Large language models (LLMs) like ChatGPT, Claude, Bard, and Llama which can generate human-like text and power conversational AI applications, are some of the most advanced and buzzed-about AI innovations today. However, experts predict these models are likely to become commoditized technologies in the not-so-distant future.
Just as cloud infrastructure and services became more affordable and accessible over time, the core capabilities of large language models will be packaged into inexpensive and easy-to-integrate services. Companies will be able to choose from a variety of LLM providers to power their applications. The models themselves will become table stakes — a basic infrastructure instead of a true source of competitive advantage.
For developers and companies building products enabled by AI, this shift will bring both opportunities and challenges. On the positive side, commoditization of LLMs will significantly lower costs and barriers to leveraging these powerful models. Small startups will have access to technology previously only within reach of large tech firms.
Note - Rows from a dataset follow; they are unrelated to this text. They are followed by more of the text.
Fixpoint in_chars (a : ascii) (chars : string) : bool :=
  match chars with
  | EmptyString => false
  | String c chars' => Ascii.eqb a c || in_chars a chars'
  end.

(** [s.rstrip(chars)]: drops the longest suffix of [s] made of characters
    of the set [chars] (a set of characters, not a suffix). *)
Fixpoint rstrip (chars s : string) : string :=
  match s with
  | EmptyString => EmptyString
  | String a s' =>
      match rstrip chars s' with
      | EmptyString => if in_chars a chars then EmptyString else String a EmptyString
      | r => String a r
      end
  end.

(** [s.split(sep)] for a one character separator. *)
Fixpoint split (sep : ascii) (s : string) : list string :=
  match s with
  | EmptyString => [EmptyString]
  | String c s' =>
      if Ascii.eqb c sep then EmptyString :: split sep s'
      else match split sep s' with
           | [] => [String c EmptyString]
           | p :: ps => String c p :: ps
           end
  end.

(** Fixed width integers of numpy: values wrap around. *)
Definition wrap_unsigned (bits z : Z) : Z := z mod 2 ^ bits.
Definition wrap_signed (bits z : Z) : Z :=
  (z + 2 ^ (bits - 1)) mod 2 ^ bits - 2 ^ (bits - 1).

Definition uint32 (z : Z) : Z := wrap_unsigned 32 z.
Definition int16 (z : Z) : Z := wrap_signed 16 z.
Definition int32 (z : Z) : Z := wrap_signed 32 z.
Definition int64 (z : Z) : Z := wrap_signed 64 z.

(** The float64 nearest to an integer, ties to the even one, as numpy
    converts integer cells. *)
Definition Z2float (z : Z) : float :=
  SF2Prim (SpecFloat.binary_normalize 53%Z 1024%Z z 0%Z false).

(** Truncation of a finite float64 towards zero. *)
Definition float_trunc (f : float) : option Z :=
  match Prim2SF f with
  | S754_zero _ => Some 0%Z
  | S754_finite s m e =>
      let a := if (0 <=? e)%Z then (Z.pos m * 2 ^ e)%Z
               else (Z.pos m / 2 ^ (- e))%Z in
      Some (if s then (- a)%Z else a)
  | S754_infinity _ | S754_nan => None
  end.

End Py.
Import Py.

Declare Scope result_scope.
Delimit Scope result_scope with result.
Notation "x <~ c ;; k" := (rbind c (fun x => k))
  (at level 61, c at next level, right associativity) : result_scope.

(* ===================================================================== *)
(** * Data frames                                                         *)
(* ===================================================================== *)

Module Pandas.

Local Open Scope result_scope.

(** A cell.  Cells carry the type the parser inferred for their column:
    text appears only in columns the parser could not read as numbers.
    A missing cell is the float NaN, as pandas stores it ([VNone] is the
    [None] that [str.split] pads short rows with). *)
Inductive value : Type :=
| VInt (z : Z)
| VFloat (f : float)
| VStr (s : string)
| VBool (b : bool)
| VNone.

Definition NaN : value := VFloat PrimFloat.nan.

Definition isna (v : value) : bool :=
  match v with
  | VFloat f => PrimFloat.is_nan f
  | VNone => true
  | _ => false
  end.

Definition notna (v : value) : bool := negb (isna v).

Definition is_str (v : value) : bool :=
  match v with VStr _ => true | _ => false end.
However, simply integrating an LLM will not be enough to create value. The real differentiation will come from domain expertise, insight into customer needs, and ability to craft superior end user experiences. Companies that focus merely on the technology elements risk building solutions lacking utility in the real world.
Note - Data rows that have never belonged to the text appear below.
(** The bytes [EncodeRune] writes, by range. *)
Lemma EncodeRune_2 (r : Z) :
  128 <= r <= 2047 ->
  EncodeRune r = String (chr (192 + r / 64)) (str1 (chr (128 + r mod 64))).
Proof.
  intros H. unfold EncodeRune.
  rewrite (Z.mod_small r) by arith.
  replace (r <=? 127) with false by (symmetry; apply Z.leb_gt; lia).
  replace (r <=? 2047) with true by (symmetry; apply Z.leb_le; lia).
  rewrite Z.shiftr_div_pow2 by lia.
  rewrite (lor_add 192 _ 6) by arith.
  change 63 with (Z.ones 6). rewrite Z.land_ones by lia.
  rewrite (lor_add 128 _ 6) by arith.
  f_equal; [|f_equal]; f_equal; arith.
Qed.

Lemma EncodeRune_3 (r : Z) :
  2048 <= r <= 65535 -> ~ (55296 <= r <= 57343) ->
  EncodeRune r =
  String (chr (224 + r / 4096))
    (String (chr (128 + (r / 64) mod 64)) (str1 (chr (128 + r mod 64)))).
Proof.
  intros H Hs. unfold EncodeRune.
  rewrite (Z.mod_small r) by arith.
  replace (r <=? 127) with false by (symmetry; apply Z.leb_gt; lia).
  replace (r <=? 2047) with false by (symmetry; apply Z.leb_gt; lia).
  replace ((1114111 <? r) || ((55296 <=? r) && (r <=? 57343))) with false
    by (symmetry; apply orb_false_iff; split;
        [apply Z.ltb_ge; lia | apply andb_false_iff;
         destruct (Z.leb_spec 55296 r); [right; apply Z.leb_gt; lia | left; reflexivity]]).
  replace (r <=? 65535) with true by (symmetry; apply Z.leb_le; lia).
  unfold enc3. rewrite !Z.shiftr_div_pow2 by lia.
  change 63 with (Z.ones 6). rewrite !Z.land_ones by lia.
  rewrite (lor_add 224 _ 4) by arith.
  rewrite !(lor_add 128 _ 6) by arith.
  f_equal; [|f_equal; [|f_equal]]; f_equal; arith.
Qed.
Developers of the future will need creative vision to identify useful applications of AI, combined with empathy and business sense to solve real problems for their target users. The companies that thrive in an era of commodity LLMs will be those that understand how to build engaging and helpful applications on top of the basic AI building blocks.
For now, LLMs remain complex, expensive technologies with capabilities untapped by most organizations. But over time, they are likely to become as ubiquitous and affordable as the cloud services powering much of our world today. The winners will be those looking beyond the core technology to ask: how can we best use AI and human-centered design to help our customers?
For developers asking the right questions, exciting possibilities lie ahead.